• _What is needed_: Find the line containing "assert (forall p k" in the records below. Copy exactly that line and each one after it, ending at the line containing "table_wf r -> table r !! i = Some e0 ->", and nothing more.

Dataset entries
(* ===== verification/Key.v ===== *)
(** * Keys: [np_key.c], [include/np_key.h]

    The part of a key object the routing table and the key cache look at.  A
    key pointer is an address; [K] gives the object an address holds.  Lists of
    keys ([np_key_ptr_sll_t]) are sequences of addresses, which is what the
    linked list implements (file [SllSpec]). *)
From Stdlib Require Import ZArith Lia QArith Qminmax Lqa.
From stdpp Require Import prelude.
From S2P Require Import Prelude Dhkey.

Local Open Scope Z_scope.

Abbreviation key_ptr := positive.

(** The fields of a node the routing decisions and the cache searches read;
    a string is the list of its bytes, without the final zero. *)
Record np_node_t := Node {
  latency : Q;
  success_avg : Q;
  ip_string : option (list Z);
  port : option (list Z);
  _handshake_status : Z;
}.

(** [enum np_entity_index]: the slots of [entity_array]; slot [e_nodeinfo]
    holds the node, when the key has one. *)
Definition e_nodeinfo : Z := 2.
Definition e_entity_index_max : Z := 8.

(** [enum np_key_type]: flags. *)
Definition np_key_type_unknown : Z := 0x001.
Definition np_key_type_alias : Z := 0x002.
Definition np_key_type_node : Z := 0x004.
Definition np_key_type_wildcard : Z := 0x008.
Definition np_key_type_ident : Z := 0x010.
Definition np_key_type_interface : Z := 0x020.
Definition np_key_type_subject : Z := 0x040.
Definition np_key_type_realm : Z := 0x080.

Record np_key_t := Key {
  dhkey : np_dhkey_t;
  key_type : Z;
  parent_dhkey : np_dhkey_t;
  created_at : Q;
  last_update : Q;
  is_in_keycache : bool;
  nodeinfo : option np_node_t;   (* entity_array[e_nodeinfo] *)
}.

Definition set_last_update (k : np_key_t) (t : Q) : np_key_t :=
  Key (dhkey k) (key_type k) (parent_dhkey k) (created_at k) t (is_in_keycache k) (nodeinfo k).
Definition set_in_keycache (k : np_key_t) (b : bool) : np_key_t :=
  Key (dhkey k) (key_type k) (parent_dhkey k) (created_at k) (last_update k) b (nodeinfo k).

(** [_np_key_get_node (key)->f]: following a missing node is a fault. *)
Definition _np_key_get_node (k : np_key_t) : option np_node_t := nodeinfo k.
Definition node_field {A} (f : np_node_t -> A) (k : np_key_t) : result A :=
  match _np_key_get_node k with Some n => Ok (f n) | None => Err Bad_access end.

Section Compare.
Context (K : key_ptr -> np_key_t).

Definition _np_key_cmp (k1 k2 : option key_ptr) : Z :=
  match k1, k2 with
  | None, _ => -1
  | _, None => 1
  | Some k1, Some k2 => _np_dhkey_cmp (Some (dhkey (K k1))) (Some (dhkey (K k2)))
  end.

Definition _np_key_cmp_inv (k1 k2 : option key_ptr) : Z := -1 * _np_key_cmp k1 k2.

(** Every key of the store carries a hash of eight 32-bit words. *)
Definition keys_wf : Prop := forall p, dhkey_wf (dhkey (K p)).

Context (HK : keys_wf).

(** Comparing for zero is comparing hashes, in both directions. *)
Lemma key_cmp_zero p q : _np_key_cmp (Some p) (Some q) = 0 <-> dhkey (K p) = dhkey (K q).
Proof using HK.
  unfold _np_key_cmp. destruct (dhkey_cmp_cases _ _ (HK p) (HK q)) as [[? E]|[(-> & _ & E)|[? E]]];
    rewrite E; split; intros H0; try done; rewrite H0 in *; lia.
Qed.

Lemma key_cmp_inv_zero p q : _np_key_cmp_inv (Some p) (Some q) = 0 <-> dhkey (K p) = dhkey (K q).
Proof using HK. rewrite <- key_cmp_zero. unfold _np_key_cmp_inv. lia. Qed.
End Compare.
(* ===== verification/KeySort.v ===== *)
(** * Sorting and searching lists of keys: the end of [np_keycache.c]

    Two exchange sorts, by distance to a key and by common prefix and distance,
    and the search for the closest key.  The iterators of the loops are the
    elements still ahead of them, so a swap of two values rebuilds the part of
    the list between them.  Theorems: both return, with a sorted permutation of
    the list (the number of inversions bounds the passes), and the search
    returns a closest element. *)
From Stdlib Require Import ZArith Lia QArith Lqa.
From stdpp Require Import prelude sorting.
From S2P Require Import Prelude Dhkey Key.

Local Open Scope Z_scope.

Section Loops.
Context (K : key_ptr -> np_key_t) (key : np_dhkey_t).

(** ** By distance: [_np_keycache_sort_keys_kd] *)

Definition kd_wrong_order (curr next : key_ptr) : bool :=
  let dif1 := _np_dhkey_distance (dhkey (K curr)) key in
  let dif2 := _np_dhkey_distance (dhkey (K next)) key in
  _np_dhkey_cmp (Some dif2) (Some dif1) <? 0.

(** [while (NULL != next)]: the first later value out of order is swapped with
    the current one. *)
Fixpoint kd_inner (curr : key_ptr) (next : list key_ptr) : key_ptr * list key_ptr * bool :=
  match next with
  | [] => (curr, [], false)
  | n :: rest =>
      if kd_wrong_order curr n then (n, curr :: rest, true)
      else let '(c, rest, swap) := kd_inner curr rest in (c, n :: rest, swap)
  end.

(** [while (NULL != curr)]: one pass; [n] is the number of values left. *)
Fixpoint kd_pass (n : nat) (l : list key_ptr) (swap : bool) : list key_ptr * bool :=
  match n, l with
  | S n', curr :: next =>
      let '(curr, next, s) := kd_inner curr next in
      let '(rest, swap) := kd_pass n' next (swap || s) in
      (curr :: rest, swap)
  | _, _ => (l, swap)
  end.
==
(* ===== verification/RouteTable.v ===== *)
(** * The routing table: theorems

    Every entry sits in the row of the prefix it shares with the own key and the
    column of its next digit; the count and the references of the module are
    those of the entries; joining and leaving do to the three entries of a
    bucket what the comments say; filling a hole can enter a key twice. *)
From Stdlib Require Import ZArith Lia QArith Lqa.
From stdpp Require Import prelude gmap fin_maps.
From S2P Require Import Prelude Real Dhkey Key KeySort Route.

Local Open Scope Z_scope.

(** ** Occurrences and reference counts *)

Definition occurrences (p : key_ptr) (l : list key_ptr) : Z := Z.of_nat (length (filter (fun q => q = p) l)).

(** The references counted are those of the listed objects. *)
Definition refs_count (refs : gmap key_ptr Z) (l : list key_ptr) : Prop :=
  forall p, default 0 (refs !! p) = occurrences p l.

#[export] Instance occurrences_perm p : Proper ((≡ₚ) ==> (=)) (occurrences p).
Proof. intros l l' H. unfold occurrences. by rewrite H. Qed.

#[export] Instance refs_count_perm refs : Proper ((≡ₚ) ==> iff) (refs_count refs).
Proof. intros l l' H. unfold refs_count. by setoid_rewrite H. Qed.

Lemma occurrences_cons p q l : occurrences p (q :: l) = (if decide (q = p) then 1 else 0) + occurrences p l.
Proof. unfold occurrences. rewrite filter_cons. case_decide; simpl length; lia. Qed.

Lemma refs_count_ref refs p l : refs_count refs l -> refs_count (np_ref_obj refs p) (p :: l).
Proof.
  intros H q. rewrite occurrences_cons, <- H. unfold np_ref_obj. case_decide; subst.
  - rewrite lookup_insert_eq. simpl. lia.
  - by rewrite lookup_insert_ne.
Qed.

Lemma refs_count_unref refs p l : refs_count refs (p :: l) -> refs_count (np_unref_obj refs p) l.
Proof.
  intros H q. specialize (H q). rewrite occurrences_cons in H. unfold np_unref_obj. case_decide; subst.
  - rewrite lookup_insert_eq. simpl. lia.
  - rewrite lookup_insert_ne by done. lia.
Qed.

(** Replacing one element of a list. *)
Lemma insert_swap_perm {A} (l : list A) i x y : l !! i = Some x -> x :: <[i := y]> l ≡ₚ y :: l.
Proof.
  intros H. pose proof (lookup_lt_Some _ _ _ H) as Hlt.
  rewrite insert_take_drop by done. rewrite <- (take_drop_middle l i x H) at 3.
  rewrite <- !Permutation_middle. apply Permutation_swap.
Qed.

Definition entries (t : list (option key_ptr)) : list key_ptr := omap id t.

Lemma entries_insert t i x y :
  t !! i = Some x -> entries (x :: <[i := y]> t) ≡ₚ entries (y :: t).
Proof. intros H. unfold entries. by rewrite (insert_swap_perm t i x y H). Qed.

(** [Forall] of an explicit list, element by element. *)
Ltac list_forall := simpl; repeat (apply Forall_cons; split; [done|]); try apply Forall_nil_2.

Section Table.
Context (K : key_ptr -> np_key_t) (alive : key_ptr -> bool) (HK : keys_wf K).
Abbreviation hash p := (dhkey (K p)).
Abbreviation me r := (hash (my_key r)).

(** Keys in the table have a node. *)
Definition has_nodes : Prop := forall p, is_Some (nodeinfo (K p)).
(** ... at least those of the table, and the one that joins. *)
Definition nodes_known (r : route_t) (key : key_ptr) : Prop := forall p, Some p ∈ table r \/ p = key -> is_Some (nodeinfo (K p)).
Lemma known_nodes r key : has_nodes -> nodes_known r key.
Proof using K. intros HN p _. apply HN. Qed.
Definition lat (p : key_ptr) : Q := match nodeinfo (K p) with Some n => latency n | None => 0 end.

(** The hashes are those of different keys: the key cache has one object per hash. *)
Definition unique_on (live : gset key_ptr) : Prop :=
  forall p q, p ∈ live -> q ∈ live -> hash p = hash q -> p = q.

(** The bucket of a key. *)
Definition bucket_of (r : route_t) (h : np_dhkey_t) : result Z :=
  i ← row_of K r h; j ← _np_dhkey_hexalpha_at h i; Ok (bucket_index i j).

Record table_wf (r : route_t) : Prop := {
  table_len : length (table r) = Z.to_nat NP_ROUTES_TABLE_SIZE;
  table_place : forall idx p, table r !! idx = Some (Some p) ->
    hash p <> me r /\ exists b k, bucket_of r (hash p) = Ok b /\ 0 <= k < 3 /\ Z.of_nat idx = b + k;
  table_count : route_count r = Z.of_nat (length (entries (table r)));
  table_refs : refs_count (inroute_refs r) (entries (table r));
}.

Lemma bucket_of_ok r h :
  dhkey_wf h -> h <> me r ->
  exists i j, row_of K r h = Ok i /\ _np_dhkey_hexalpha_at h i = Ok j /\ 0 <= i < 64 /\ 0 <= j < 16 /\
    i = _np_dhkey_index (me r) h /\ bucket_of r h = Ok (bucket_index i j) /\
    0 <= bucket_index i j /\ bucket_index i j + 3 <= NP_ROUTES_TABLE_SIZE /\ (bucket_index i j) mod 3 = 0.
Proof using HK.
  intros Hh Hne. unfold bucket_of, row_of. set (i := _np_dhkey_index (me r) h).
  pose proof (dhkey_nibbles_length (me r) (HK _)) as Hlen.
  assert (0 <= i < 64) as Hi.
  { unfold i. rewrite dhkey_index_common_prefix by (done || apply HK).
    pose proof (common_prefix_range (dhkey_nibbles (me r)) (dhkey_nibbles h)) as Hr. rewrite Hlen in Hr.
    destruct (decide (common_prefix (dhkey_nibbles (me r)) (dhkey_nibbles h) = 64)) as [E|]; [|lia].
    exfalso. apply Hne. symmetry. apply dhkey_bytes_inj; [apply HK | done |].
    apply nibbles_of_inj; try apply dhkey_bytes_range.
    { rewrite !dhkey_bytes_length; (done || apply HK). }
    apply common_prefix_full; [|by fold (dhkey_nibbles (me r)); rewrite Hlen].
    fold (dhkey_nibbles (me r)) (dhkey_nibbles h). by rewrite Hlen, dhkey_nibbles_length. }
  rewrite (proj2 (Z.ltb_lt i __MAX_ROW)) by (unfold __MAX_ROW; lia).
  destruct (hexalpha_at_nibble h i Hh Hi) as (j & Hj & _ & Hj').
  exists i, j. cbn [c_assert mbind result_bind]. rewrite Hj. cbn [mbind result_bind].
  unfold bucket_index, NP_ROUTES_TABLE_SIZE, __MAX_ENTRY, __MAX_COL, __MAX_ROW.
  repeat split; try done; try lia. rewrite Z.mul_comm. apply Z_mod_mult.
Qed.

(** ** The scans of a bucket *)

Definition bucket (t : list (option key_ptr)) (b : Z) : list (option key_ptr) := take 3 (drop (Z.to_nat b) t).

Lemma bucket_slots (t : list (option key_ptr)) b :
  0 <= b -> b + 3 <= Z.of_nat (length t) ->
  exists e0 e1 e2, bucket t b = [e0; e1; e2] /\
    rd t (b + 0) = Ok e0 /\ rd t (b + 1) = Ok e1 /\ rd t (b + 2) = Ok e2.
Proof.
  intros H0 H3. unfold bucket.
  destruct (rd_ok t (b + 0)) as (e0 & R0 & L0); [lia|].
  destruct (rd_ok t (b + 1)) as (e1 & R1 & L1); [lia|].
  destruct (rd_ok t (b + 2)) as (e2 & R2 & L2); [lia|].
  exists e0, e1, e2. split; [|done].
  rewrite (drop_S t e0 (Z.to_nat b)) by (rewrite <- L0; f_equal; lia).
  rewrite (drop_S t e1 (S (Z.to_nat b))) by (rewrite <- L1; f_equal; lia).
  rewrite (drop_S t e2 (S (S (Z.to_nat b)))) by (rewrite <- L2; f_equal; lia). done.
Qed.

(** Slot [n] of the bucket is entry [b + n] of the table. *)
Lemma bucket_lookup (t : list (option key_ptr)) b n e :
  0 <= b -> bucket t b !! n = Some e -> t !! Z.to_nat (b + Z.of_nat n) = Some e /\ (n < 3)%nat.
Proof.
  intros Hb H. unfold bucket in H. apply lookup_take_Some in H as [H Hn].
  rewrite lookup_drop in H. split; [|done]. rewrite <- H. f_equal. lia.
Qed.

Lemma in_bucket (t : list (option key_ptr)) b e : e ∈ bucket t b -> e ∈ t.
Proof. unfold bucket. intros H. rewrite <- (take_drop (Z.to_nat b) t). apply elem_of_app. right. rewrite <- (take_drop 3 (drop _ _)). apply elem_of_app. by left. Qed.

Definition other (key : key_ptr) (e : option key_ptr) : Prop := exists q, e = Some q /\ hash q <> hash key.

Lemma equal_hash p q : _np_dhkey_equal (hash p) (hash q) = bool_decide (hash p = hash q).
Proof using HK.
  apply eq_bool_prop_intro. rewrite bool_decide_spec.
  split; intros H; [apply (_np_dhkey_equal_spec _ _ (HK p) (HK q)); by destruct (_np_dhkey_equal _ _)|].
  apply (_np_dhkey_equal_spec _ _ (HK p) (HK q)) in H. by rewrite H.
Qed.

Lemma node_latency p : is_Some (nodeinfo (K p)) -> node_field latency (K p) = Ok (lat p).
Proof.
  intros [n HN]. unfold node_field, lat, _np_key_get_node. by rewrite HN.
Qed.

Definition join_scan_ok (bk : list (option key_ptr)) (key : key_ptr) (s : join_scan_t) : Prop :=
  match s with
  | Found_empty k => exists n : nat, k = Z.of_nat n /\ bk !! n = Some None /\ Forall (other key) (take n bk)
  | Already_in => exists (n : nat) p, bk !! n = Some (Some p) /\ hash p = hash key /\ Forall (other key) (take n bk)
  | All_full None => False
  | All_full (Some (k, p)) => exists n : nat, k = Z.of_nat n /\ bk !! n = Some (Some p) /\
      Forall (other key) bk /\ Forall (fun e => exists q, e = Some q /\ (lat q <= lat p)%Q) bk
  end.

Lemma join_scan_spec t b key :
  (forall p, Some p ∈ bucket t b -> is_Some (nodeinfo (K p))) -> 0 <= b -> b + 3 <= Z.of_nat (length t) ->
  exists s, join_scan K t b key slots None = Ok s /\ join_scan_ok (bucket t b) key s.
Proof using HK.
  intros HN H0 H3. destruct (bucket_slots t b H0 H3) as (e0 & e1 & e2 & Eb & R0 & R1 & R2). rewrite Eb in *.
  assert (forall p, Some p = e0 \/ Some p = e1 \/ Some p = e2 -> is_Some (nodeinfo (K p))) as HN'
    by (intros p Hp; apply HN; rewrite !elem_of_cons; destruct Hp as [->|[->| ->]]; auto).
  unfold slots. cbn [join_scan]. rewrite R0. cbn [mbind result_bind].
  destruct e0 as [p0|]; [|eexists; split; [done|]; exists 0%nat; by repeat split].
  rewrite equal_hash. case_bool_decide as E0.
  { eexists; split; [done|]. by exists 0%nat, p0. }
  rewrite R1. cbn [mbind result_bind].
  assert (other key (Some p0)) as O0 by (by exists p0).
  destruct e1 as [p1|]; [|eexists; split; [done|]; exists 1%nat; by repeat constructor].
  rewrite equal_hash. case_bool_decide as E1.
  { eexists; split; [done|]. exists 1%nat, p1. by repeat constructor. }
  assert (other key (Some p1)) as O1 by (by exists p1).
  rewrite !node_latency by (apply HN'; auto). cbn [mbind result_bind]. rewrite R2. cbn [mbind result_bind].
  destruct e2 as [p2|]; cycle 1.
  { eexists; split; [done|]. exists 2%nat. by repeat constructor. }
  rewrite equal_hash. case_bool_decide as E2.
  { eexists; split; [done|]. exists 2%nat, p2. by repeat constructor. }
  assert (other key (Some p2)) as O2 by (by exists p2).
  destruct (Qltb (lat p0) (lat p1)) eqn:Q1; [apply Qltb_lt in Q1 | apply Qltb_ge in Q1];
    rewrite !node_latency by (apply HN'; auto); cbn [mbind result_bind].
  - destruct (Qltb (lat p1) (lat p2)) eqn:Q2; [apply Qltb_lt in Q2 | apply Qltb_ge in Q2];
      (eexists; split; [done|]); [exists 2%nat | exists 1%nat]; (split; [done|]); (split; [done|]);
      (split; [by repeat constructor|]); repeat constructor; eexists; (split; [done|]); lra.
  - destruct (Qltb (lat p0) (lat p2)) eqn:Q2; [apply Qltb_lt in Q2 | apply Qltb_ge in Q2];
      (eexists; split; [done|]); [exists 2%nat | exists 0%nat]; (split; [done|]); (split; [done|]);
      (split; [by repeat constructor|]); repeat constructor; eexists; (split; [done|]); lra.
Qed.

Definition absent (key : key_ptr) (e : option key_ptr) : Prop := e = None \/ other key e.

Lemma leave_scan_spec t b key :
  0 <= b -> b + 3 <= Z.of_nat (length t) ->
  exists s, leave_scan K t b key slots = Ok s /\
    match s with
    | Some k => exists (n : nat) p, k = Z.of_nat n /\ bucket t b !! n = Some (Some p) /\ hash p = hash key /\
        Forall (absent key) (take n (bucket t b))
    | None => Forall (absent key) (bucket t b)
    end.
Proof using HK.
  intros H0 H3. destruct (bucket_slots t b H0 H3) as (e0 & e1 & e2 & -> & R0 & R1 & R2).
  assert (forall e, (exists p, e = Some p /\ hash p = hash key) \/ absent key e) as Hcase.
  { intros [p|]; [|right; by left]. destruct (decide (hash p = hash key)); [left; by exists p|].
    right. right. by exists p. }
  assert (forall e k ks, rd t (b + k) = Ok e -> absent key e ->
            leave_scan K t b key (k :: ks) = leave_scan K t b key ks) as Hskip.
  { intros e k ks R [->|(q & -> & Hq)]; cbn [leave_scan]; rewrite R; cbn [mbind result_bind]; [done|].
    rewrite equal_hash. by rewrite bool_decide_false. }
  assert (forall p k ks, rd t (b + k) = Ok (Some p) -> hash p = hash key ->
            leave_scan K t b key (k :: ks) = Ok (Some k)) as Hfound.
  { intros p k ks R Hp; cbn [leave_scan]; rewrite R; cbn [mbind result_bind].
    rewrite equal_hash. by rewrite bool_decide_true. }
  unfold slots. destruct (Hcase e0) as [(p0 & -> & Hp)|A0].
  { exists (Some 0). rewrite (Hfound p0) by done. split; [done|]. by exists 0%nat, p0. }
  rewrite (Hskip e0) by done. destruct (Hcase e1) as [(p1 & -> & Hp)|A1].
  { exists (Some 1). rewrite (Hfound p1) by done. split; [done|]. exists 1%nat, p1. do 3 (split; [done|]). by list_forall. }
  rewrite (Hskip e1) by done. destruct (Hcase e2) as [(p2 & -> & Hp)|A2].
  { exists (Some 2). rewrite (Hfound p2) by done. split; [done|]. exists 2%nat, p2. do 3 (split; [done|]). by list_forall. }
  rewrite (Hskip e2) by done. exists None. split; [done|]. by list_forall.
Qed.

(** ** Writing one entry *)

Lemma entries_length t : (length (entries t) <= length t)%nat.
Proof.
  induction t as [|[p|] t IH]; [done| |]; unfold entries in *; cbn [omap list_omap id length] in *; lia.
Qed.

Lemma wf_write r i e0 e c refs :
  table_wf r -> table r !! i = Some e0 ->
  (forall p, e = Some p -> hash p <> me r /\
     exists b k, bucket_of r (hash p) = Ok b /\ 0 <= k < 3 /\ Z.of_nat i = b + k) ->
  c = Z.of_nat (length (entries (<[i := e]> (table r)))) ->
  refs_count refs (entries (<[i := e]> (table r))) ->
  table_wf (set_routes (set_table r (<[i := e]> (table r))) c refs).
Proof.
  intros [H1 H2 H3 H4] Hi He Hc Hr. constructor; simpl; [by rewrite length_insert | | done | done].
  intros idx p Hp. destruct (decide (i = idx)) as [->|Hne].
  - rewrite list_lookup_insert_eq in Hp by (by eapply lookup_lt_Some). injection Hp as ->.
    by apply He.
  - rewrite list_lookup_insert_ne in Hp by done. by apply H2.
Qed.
==
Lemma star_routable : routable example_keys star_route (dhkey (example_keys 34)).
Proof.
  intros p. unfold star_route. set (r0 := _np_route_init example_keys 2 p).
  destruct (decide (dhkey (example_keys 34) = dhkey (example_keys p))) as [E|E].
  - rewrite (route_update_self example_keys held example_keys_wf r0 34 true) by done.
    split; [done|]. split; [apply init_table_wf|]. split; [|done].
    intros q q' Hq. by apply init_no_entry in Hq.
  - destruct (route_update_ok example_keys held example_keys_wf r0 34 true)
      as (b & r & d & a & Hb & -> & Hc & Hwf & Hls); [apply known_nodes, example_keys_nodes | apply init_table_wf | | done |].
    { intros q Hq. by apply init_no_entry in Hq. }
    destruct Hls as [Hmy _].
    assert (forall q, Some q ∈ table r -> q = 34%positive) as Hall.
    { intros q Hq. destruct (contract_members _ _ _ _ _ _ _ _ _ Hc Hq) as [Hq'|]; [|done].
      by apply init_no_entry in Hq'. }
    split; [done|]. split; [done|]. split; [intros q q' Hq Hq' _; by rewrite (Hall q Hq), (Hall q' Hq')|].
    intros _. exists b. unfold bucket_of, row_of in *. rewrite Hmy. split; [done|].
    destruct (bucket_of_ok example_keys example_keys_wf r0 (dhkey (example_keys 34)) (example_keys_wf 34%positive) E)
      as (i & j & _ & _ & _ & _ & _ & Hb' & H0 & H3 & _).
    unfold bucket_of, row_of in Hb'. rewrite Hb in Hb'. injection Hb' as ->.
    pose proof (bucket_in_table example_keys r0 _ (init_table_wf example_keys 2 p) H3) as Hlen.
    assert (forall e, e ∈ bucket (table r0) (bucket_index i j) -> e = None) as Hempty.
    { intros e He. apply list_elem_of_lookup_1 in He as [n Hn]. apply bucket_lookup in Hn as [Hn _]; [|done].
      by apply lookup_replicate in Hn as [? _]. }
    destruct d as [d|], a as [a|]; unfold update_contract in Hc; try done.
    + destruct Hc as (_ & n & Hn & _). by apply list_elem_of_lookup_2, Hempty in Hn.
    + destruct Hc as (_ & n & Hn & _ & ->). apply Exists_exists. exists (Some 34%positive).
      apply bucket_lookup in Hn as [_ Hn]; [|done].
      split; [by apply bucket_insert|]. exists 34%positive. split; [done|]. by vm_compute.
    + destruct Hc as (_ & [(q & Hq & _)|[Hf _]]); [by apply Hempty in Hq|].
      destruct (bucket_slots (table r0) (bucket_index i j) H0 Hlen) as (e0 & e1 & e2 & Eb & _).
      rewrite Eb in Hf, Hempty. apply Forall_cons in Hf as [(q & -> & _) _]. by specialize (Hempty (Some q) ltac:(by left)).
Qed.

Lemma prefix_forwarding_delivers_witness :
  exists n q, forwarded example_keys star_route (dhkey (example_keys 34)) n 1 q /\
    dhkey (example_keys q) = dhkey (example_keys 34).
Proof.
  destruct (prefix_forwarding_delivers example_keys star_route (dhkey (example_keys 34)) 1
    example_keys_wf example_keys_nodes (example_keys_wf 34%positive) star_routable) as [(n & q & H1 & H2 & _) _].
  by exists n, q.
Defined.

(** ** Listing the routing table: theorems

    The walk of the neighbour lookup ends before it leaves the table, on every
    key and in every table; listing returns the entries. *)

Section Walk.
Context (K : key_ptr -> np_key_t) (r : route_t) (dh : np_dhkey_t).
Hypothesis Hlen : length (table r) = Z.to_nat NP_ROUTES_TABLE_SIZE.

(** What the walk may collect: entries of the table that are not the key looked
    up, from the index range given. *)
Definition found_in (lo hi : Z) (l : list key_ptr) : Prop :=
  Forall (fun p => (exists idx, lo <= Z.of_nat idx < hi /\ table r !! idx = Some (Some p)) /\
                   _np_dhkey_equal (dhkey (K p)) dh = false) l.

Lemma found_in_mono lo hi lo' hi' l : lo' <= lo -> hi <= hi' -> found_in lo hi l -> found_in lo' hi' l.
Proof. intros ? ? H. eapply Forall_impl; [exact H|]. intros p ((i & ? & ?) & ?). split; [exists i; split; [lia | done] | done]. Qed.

• _Reply_:
  assert (forall p k ks, rd t (b + k) = Ok (Some p) -> hash p = hash key ->
            leave_scan K t b key (k :: ks) = Ok (Some k)) as Hfound.
  { intros p k ks R Hp; cbn [leave_scan]; rewrite R; cbn [mbind result_bind].
    rewrite equal_hash. by rewrite bool_decide_true. }
  unfold slots. destruct (Hcase e0) as [(p0 & -> & Hp)|A0].
  { exists (Some 0). rewrite (Hfound p0) by done. split; [done|]. by exists 0%nat, p0. }
  rewrite (Hskip e0) by done. destruct (Hcase e1) as [(p1 & -> & Hp)|A1].
  { exists (Some 1). rewrite (Hfound p1) by done. split; [done|]. exists 1%nat, p1. do 3 (split; [done|]). by list_forall. }
  rewrite (Hskip e1) by done. destruct (Hcase e2) as [(p2 & -> & Hp)|A2].
  { exists (Some 2). rewrite (Hfound p2) by done. split; [done|]. exists 2%nat, p2. do 3 (split; [done|]). by list_forall. }
  rewrite (Hskip e2) by done. exists None. split; [done|]. by list_forall.
Qed.

(** ** Writing one entry *)

Lemma entries_length t : (length (entries t) <= length t)%nat.
Proof.
  induction t as [|[p|] t IH]; [done| |]; unfold entries in *; cbn [omap list_omap id length] in *; lia.
Qed.

Lemma wf_write r i e0 e c refs :
  table_wf r -> table r !! i = Some e0 ->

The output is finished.